Start of Block
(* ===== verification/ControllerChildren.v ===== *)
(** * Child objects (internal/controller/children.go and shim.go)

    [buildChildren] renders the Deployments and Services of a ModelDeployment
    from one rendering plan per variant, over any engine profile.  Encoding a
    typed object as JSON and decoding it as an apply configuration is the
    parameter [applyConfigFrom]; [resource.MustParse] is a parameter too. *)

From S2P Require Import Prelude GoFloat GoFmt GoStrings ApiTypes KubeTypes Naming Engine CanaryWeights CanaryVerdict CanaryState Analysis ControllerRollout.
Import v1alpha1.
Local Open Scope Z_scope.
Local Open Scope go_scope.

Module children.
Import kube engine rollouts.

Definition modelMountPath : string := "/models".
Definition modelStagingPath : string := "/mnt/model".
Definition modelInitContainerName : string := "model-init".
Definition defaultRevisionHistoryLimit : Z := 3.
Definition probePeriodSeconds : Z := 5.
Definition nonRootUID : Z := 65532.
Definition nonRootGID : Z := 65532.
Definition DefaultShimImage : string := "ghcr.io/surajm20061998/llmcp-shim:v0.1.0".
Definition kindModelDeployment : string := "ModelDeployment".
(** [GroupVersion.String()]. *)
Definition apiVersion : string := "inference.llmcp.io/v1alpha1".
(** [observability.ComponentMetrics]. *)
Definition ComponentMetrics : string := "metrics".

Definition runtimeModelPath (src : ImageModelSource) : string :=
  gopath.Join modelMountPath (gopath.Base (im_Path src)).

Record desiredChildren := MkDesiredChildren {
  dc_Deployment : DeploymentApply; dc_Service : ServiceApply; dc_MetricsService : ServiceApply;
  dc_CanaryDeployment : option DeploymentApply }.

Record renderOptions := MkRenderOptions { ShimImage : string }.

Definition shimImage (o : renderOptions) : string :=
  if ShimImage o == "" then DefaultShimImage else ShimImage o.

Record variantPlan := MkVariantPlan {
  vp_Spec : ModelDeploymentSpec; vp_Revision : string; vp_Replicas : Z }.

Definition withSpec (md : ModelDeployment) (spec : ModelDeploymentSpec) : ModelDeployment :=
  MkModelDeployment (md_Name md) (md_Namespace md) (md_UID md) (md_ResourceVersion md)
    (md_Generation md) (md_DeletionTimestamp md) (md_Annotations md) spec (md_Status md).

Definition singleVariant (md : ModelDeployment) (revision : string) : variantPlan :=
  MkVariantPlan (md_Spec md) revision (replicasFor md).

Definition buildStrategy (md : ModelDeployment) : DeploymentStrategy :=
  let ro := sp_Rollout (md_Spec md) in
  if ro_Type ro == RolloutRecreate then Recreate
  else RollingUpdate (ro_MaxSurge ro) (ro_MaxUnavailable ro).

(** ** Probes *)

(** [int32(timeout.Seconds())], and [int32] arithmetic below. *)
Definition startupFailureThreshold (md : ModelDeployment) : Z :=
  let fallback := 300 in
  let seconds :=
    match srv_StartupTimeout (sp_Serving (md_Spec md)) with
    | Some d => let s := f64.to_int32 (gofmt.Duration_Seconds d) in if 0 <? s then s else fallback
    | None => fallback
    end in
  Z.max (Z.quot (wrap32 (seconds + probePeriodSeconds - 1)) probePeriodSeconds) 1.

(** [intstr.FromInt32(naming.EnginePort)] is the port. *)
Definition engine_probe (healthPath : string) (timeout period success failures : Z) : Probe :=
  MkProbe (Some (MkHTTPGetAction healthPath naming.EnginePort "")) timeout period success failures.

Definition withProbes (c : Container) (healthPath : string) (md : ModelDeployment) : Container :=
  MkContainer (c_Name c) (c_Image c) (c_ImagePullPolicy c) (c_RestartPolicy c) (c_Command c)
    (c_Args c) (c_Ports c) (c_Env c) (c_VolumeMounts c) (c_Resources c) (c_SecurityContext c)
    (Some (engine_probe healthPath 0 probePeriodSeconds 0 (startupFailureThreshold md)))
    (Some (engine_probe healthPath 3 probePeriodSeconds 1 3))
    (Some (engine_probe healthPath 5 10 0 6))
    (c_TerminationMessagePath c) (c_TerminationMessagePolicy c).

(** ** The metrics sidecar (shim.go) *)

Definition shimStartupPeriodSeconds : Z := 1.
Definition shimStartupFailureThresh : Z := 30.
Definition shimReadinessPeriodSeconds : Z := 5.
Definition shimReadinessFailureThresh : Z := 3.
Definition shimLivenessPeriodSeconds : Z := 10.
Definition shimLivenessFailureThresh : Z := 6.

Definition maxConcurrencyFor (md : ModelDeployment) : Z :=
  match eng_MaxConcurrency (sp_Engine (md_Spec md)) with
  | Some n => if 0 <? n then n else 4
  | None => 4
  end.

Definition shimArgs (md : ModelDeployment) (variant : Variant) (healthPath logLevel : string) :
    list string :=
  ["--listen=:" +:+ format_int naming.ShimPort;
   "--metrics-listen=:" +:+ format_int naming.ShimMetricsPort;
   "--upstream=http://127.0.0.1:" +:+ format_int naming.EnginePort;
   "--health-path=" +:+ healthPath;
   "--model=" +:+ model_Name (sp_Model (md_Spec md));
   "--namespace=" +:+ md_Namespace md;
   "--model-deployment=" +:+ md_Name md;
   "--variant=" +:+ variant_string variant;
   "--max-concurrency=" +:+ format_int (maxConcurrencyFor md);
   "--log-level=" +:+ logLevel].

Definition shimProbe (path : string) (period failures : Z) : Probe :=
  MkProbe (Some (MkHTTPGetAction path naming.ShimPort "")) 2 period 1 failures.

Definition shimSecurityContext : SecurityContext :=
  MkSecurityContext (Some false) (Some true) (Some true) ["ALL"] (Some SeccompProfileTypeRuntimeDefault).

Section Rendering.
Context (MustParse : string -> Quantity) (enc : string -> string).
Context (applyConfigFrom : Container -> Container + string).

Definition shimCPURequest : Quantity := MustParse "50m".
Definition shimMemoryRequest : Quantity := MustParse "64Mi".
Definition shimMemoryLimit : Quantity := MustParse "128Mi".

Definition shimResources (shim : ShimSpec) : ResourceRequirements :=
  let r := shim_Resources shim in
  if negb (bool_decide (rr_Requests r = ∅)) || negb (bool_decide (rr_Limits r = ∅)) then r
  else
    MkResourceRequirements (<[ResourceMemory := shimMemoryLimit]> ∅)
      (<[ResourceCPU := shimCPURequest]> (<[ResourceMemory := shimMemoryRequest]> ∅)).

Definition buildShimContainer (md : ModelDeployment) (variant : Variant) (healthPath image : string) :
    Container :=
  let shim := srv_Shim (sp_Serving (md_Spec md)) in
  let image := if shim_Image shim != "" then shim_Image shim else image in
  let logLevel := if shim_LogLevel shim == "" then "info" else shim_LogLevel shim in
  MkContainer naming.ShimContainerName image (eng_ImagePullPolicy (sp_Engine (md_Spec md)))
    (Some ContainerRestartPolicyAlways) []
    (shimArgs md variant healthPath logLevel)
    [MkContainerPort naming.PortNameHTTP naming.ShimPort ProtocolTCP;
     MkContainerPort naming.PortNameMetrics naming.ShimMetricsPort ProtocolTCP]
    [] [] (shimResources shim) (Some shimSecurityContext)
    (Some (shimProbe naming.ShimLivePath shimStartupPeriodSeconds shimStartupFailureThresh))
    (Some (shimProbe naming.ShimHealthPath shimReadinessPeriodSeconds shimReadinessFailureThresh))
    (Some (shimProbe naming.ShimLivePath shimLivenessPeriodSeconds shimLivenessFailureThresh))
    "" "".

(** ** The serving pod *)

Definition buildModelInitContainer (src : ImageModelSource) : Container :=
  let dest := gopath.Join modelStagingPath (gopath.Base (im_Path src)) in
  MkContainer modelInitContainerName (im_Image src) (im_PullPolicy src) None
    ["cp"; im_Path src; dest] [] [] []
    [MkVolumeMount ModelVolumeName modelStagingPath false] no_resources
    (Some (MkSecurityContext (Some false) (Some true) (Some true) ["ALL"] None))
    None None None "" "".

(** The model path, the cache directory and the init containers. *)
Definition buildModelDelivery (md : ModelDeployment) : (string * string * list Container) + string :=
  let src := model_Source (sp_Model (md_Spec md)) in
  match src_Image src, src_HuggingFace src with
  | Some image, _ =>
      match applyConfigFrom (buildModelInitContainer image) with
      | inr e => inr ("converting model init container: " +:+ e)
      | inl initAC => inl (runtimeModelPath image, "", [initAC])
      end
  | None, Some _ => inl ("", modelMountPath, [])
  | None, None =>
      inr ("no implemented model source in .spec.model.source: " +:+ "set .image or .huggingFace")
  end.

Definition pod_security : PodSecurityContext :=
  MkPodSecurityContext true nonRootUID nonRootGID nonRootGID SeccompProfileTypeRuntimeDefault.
End of Block
Start of Block
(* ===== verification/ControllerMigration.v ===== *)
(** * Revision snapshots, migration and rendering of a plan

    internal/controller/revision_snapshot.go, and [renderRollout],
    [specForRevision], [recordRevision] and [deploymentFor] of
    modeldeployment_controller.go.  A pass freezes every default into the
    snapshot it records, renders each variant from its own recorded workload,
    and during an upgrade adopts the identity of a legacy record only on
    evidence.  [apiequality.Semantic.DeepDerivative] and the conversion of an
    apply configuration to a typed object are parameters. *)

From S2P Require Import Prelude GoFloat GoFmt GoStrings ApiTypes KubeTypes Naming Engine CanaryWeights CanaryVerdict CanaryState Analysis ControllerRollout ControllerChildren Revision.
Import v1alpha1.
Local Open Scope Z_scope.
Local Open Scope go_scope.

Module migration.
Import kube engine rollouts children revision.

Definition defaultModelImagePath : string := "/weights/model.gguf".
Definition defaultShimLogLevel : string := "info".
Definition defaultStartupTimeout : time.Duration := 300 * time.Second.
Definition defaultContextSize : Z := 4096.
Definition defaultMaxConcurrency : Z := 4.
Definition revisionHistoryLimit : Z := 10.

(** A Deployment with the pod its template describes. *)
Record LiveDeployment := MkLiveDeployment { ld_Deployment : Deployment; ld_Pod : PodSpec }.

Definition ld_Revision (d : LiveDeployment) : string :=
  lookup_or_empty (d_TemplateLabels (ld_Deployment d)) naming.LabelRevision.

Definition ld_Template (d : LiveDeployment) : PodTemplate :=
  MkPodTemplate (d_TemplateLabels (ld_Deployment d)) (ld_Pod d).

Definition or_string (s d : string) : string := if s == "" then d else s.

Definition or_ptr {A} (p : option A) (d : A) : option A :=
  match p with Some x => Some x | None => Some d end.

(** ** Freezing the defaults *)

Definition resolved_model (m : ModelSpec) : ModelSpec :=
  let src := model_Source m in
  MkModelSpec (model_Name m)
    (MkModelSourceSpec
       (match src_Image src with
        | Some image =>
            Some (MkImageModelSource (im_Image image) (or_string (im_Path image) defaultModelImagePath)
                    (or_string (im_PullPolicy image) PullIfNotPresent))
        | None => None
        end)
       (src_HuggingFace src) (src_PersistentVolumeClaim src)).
End of Block
→ WHAT THIS TASK INVOLVES: Out of the data above, transcribe exactly and only the lines starting with the line that has "Definition shimStartupFailureThresh : Z" and going on through the line that has "(sp_Model (md_Spec md));", both included.

→ FINISHED TASK:
Definition shimStartupFailureThresh : Z := 30.
Definition shimReadinessPeriodSeconds : Z := 5.
Definition shimReadinessFailureThresh : Z := 3.
Definition shimLivenessPeriodSeconds : Z := 10.
Definition shimLivenessFailureThresh : Z := 6.

Definition maxConcurrencyFor (md : ModelDeployment) : Z :=
  match eng_MaxConcurrency (sp_Engine (md_Spec md)) with
  | Some n => if 0 <? n then n else 4
  | None => 4
  end.

Definition shimArgs (md : ModelDeployment) (variant : Variant) (healthPath logLevel : string) :
    list string :=
  ["--listen=:" +:+ format_int naming.ShimPort;
   "--metrics-listen=:" +:+ format_int naming.ShimMetricsPort;
   "--upstream=http://127.0.0.1:" +:+ format_int naming.EnginePort;
   "--health-path=" +:+ healthPath;
   "--model=" +:+ model_Name (sp_Model (md_Spec md));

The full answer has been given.